--- DATASET RECORDS ---

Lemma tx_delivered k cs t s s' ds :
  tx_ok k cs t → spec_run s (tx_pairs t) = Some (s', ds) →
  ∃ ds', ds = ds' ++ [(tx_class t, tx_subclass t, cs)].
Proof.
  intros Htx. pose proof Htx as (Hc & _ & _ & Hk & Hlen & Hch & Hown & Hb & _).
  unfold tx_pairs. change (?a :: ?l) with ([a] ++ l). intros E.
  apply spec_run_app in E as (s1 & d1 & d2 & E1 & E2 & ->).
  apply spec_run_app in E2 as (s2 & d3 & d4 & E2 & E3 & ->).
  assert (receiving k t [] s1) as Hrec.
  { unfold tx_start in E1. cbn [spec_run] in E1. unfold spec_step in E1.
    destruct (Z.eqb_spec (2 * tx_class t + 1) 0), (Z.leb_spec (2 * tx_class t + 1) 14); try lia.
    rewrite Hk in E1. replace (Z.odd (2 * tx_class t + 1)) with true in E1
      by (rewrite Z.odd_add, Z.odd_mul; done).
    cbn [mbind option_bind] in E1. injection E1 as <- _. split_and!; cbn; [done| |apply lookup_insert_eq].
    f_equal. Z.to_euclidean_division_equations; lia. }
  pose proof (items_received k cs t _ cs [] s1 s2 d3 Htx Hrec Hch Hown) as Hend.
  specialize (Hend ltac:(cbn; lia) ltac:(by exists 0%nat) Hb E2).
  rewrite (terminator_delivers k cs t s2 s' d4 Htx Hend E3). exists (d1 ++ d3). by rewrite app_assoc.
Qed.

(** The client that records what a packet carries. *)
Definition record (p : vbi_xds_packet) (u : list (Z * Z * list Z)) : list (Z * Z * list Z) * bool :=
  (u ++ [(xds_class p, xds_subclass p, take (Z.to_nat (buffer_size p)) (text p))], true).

---
--- DATASET RECORDS ---

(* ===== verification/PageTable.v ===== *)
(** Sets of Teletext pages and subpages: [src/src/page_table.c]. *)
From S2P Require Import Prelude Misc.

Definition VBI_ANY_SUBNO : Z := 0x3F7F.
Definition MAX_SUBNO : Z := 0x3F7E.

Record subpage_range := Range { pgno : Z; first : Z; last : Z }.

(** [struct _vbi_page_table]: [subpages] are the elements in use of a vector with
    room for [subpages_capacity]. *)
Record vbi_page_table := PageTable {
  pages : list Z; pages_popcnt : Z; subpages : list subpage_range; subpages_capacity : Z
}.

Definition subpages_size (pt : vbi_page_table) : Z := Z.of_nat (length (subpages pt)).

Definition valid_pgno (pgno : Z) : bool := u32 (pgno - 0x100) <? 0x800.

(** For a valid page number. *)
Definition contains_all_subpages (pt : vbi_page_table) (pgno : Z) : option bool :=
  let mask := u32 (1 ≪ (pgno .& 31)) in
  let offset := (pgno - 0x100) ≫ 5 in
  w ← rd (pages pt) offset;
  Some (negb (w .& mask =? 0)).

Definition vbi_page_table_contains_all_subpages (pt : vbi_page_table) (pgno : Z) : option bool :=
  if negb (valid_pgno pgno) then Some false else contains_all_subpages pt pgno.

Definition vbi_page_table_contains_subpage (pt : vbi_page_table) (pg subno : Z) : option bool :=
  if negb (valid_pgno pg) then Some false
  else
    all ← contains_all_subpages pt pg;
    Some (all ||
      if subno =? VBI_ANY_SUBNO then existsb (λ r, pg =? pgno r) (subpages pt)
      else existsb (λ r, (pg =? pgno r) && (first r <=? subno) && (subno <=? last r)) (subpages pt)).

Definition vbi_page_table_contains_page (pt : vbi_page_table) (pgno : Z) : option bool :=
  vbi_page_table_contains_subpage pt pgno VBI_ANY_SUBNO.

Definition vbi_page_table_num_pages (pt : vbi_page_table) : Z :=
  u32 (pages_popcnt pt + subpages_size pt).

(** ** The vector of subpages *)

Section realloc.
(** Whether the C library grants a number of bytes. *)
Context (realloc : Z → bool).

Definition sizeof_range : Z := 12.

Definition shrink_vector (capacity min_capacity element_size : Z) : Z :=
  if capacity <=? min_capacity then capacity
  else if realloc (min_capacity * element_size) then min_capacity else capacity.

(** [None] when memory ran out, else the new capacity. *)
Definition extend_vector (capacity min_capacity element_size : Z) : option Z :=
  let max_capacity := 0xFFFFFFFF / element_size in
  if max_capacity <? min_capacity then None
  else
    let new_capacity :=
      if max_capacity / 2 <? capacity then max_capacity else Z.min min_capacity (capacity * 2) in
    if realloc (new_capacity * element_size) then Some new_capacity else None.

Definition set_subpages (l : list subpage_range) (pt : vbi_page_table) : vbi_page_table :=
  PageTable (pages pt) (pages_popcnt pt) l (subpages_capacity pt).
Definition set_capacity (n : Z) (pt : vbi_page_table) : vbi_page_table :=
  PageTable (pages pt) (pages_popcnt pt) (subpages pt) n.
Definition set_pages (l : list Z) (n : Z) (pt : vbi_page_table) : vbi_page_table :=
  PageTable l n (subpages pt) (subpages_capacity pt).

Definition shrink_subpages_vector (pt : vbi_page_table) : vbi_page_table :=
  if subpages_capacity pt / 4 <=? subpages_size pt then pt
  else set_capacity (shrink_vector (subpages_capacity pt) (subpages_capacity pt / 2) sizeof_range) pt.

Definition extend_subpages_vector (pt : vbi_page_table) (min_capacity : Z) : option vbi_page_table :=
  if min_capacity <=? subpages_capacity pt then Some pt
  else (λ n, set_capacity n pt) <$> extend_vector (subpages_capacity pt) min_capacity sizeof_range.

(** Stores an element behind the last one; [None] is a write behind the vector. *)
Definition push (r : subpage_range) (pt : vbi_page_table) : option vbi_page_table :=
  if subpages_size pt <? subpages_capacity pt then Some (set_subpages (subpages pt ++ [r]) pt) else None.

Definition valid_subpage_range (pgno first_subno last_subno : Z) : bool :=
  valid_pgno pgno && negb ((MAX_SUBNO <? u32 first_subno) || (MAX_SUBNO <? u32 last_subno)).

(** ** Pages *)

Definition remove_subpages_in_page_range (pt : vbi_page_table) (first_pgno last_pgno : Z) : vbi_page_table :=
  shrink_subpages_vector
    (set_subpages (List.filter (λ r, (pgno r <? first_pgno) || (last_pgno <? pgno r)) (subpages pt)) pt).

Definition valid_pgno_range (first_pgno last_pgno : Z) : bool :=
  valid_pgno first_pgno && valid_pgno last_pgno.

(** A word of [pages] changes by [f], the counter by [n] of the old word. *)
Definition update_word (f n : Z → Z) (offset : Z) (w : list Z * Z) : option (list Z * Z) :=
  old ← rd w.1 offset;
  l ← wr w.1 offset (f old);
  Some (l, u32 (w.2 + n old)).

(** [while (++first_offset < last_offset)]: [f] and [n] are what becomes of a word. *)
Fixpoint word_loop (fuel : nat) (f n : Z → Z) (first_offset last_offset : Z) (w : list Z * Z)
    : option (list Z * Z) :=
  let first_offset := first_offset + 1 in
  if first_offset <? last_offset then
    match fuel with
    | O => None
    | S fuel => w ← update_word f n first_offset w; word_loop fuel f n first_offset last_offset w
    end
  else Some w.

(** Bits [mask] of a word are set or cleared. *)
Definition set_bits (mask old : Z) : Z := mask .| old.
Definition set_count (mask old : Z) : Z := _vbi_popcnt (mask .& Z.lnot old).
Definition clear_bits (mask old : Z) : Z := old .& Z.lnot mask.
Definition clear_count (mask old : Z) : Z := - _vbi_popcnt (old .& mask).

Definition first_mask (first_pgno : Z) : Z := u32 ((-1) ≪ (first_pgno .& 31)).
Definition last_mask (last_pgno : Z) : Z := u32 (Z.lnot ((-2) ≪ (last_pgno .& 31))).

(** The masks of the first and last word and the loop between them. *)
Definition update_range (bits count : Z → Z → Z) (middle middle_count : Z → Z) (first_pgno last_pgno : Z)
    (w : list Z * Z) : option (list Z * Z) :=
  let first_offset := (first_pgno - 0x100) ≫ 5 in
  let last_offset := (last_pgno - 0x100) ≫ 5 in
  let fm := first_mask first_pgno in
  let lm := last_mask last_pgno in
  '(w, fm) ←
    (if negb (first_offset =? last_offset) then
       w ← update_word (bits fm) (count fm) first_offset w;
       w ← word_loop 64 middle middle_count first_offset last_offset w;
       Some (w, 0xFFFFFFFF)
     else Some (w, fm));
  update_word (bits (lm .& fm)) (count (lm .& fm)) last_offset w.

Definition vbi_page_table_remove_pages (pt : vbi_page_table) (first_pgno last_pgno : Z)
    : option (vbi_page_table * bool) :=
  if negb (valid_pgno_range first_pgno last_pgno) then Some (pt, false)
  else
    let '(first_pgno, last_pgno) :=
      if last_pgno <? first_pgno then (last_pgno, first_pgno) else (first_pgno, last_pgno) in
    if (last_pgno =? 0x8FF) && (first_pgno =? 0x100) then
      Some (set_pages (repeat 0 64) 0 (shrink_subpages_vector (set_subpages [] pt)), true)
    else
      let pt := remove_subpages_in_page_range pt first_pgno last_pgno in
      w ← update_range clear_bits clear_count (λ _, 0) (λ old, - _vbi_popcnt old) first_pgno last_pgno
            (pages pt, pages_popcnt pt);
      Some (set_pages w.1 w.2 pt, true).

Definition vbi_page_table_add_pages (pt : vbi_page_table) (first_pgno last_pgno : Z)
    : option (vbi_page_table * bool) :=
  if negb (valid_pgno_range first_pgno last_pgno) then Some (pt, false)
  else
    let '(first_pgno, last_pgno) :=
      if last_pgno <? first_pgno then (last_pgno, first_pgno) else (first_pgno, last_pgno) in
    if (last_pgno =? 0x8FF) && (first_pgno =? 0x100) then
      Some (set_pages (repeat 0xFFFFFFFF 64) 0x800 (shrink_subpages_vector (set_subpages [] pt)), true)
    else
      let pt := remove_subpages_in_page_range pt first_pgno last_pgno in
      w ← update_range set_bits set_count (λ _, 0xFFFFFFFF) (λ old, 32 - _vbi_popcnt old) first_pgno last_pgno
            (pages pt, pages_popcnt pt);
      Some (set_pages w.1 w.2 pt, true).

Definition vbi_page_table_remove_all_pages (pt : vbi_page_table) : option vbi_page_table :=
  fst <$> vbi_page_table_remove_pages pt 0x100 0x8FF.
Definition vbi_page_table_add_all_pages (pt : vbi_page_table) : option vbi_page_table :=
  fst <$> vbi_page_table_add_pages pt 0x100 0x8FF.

---

> _GOAL OF THE EXERCISE_: Taking the entries above, write out exactly each line from the one holding "Fixpoint word_loop (fuel" to the one holding "let fm := first_mask first_pgno in", both included, and stop there.

> _EXERCISE ANSWER_:
Fixpoint word_loop (fuel : nat) (f n : Z → Z) (first_offset last_offset : Z) (w : list Z * Z)
    : option (list Z * Z) :=
  let first_offset := first_offset + 1 in
  if first_offset <? last_offset then
    match fuel with
    | O => None
    | S fuel => w ← update_word f n first_offset w; word_loop fuel f n first_offset last_offset w
    end
  else Some w.

(** Bits [mask] of a word are set or cleared. *)
Definition set_bits (mask old : Z) : Z := mask .| old.
Definition set_count (mask old : Z) : Z := _vbi_popcnt (mask .& Z.lnot old).
Definition clear_bits (mask old : Z) : Z := old .& Z.lnot mask.
Definition clear_count (mask old : Z) : Z := - _vbi_popcnt (old .& mask).

Definition first_mask (first_pgno : Z) : Z := u32 ((-1) ≪ (first_pgno .& 31)).
Definition last_mask (last_pgno : Z) : Z := u32 (Z.lnot ((-2) ≪ (last_pgno .& 31))).

(** The masks of the first and last word and the loop between them. *)
Definition update_range (bits count : Z → Z → Z) (middle middle_count : Z → Z) (first_pgno last_pgno : Z)
    (w : list Z * Z) : option (list Z * Z) :=
  let first_offset := (first_pgno - 0x100) ≫ 5 in
  let last_offset := (last_pgno - 0x100) ≫ 5 in
  let fm := first_mask first_pgno in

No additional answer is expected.